Problem statement:
Below are the entries; give again exactly the lines from the one mentioning "that work on them." through the one mentioning "the action return", inclusive.

Provided records:

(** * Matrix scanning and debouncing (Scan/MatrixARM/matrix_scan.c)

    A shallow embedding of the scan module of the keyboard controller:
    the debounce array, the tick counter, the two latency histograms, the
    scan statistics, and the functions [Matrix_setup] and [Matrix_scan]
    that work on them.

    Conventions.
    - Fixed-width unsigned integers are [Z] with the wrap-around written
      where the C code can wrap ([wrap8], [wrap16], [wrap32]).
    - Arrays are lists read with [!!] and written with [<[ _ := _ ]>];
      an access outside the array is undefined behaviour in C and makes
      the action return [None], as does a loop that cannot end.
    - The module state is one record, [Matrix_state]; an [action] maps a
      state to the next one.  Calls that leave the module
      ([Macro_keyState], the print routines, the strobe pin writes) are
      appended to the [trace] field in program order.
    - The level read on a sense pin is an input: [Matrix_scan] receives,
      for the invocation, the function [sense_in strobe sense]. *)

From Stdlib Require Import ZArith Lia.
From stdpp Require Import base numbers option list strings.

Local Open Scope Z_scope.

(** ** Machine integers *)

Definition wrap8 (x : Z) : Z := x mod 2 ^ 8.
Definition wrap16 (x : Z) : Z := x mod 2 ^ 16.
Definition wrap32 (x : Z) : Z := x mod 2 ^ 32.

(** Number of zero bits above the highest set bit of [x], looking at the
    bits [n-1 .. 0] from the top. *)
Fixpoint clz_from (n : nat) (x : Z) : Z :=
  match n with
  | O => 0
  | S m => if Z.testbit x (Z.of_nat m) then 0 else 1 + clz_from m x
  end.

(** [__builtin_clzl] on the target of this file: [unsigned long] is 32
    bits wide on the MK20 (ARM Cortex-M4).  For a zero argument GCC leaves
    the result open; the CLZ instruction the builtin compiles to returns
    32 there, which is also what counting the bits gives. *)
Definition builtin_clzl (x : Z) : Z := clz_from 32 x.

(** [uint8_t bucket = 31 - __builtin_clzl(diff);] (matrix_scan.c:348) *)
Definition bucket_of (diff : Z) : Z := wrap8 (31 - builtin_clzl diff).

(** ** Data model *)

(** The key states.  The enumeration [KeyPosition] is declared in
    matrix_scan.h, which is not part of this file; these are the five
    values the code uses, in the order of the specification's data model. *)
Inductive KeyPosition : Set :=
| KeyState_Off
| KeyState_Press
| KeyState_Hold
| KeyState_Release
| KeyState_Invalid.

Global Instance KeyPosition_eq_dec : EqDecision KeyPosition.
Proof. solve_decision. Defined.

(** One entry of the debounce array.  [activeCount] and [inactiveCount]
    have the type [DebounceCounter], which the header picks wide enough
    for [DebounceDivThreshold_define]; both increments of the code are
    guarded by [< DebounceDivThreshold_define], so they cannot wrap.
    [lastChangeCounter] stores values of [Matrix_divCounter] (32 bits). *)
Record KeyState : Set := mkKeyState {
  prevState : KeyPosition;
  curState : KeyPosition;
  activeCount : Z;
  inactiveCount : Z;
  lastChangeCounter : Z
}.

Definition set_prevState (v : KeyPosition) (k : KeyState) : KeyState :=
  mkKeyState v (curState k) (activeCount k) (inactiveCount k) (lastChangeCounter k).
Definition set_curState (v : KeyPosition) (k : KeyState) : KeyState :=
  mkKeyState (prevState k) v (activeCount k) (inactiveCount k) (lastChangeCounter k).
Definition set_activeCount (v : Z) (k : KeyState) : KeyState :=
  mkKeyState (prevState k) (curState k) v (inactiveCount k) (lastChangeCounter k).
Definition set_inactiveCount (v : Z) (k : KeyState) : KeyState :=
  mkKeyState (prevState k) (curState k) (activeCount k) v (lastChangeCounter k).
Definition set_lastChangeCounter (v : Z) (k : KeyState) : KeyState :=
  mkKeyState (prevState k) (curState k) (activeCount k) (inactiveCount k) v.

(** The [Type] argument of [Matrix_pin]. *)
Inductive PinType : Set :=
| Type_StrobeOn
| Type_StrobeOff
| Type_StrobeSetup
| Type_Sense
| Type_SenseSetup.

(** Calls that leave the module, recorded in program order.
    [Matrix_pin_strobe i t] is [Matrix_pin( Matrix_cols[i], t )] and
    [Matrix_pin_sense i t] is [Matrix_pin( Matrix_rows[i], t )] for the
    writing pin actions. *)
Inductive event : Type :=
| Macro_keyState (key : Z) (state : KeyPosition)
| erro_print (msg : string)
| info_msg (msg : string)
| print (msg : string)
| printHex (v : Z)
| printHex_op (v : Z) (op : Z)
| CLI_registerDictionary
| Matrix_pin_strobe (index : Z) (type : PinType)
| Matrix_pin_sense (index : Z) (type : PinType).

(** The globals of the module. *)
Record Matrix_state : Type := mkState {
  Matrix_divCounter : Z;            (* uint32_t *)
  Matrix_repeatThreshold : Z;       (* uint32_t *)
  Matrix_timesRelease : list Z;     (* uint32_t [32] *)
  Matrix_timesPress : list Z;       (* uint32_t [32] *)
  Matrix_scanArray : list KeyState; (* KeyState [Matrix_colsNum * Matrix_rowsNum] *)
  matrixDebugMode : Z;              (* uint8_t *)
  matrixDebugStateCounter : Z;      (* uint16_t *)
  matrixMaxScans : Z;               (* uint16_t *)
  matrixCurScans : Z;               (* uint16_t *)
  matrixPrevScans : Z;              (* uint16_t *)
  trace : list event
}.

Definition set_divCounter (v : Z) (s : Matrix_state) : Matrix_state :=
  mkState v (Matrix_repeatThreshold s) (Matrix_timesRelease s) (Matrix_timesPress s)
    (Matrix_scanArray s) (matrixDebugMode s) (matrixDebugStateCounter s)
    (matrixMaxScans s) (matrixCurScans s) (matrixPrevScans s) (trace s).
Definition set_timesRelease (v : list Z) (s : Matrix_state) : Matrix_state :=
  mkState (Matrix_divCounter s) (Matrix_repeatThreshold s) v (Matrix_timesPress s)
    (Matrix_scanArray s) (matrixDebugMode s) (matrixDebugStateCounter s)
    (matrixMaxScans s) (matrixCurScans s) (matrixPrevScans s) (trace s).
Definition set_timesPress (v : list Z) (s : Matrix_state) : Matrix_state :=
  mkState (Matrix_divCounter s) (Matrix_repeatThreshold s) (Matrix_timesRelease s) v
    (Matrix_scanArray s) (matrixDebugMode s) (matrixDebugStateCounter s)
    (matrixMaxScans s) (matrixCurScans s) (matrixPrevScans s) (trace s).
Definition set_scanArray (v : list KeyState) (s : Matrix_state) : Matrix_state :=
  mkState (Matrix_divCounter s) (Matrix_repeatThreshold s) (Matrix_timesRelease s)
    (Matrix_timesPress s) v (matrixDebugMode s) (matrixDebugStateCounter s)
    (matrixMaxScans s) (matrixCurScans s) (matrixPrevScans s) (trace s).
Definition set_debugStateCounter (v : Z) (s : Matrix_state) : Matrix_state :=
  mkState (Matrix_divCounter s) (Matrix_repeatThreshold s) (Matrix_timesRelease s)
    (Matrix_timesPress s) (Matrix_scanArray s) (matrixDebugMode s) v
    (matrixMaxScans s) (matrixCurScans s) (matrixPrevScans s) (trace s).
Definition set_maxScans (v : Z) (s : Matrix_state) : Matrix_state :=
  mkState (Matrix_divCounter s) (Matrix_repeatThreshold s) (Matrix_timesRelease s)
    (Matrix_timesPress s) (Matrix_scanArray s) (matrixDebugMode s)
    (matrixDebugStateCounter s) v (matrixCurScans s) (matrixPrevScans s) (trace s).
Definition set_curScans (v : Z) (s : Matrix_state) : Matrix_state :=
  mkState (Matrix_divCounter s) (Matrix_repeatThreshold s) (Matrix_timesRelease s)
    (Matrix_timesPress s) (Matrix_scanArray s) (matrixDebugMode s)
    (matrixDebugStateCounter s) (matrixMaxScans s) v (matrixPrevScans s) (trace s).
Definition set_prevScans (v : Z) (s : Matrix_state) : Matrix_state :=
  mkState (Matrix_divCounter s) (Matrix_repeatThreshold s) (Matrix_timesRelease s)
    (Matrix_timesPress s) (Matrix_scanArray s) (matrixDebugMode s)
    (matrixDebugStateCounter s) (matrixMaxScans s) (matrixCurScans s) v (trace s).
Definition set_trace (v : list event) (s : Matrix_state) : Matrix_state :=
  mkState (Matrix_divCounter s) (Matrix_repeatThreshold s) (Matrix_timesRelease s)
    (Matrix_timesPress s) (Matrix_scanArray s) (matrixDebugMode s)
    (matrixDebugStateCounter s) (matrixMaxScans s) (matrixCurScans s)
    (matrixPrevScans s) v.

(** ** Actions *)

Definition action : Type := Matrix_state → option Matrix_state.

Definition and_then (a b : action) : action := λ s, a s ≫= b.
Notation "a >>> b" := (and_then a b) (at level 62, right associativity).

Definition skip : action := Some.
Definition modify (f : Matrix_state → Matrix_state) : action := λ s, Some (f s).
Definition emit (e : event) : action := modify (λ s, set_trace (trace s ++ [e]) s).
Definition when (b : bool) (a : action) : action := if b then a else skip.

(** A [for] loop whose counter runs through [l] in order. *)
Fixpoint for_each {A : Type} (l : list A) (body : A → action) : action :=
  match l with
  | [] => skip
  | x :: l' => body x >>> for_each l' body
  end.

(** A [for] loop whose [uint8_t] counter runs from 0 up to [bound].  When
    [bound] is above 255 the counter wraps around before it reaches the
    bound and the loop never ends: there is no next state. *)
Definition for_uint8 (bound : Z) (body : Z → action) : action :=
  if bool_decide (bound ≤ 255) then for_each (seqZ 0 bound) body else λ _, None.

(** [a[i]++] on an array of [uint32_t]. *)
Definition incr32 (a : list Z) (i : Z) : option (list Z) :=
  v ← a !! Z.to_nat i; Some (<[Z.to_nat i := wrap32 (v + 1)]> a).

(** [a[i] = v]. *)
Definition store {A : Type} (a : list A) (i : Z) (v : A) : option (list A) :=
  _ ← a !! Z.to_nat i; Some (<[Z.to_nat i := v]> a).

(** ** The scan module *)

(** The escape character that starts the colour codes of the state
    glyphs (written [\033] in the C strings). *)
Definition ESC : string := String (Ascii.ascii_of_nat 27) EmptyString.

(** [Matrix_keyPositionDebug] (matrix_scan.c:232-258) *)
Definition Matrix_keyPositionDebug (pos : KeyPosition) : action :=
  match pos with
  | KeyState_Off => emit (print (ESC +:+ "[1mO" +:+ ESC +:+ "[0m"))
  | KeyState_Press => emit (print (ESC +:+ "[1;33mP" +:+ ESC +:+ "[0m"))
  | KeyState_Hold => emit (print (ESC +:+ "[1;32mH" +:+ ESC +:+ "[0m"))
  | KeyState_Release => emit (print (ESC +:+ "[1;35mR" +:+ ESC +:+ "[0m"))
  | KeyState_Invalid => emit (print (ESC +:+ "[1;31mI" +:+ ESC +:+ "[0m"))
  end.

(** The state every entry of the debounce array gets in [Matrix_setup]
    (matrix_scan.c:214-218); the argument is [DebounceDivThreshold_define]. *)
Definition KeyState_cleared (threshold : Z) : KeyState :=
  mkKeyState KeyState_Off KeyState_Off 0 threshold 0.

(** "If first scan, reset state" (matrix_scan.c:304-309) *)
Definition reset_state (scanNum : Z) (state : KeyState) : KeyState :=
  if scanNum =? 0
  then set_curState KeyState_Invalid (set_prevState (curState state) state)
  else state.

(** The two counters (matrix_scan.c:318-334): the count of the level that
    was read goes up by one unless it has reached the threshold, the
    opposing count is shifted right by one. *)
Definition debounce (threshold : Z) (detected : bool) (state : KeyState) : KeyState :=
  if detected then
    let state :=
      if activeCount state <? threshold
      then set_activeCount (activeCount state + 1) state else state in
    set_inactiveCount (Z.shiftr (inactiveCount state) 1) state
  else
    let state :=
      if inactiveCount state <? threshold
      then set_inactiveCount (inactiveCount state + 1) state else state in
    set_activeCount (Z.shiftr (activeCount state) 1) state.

Result:
    that work on them.

    Conventions.
    - Fixed-width unsigned integers are [Z] with the wrap-around written
      where the C code can wrap ([wrap8], [wrap16], [wrap32]).
    - Arrays are lists read with [!!] and written with [<[ _ := _ ]>];
      an access outside the array is undefined behaviour in C and makes
      the action return [None], as does a loop that cannot end.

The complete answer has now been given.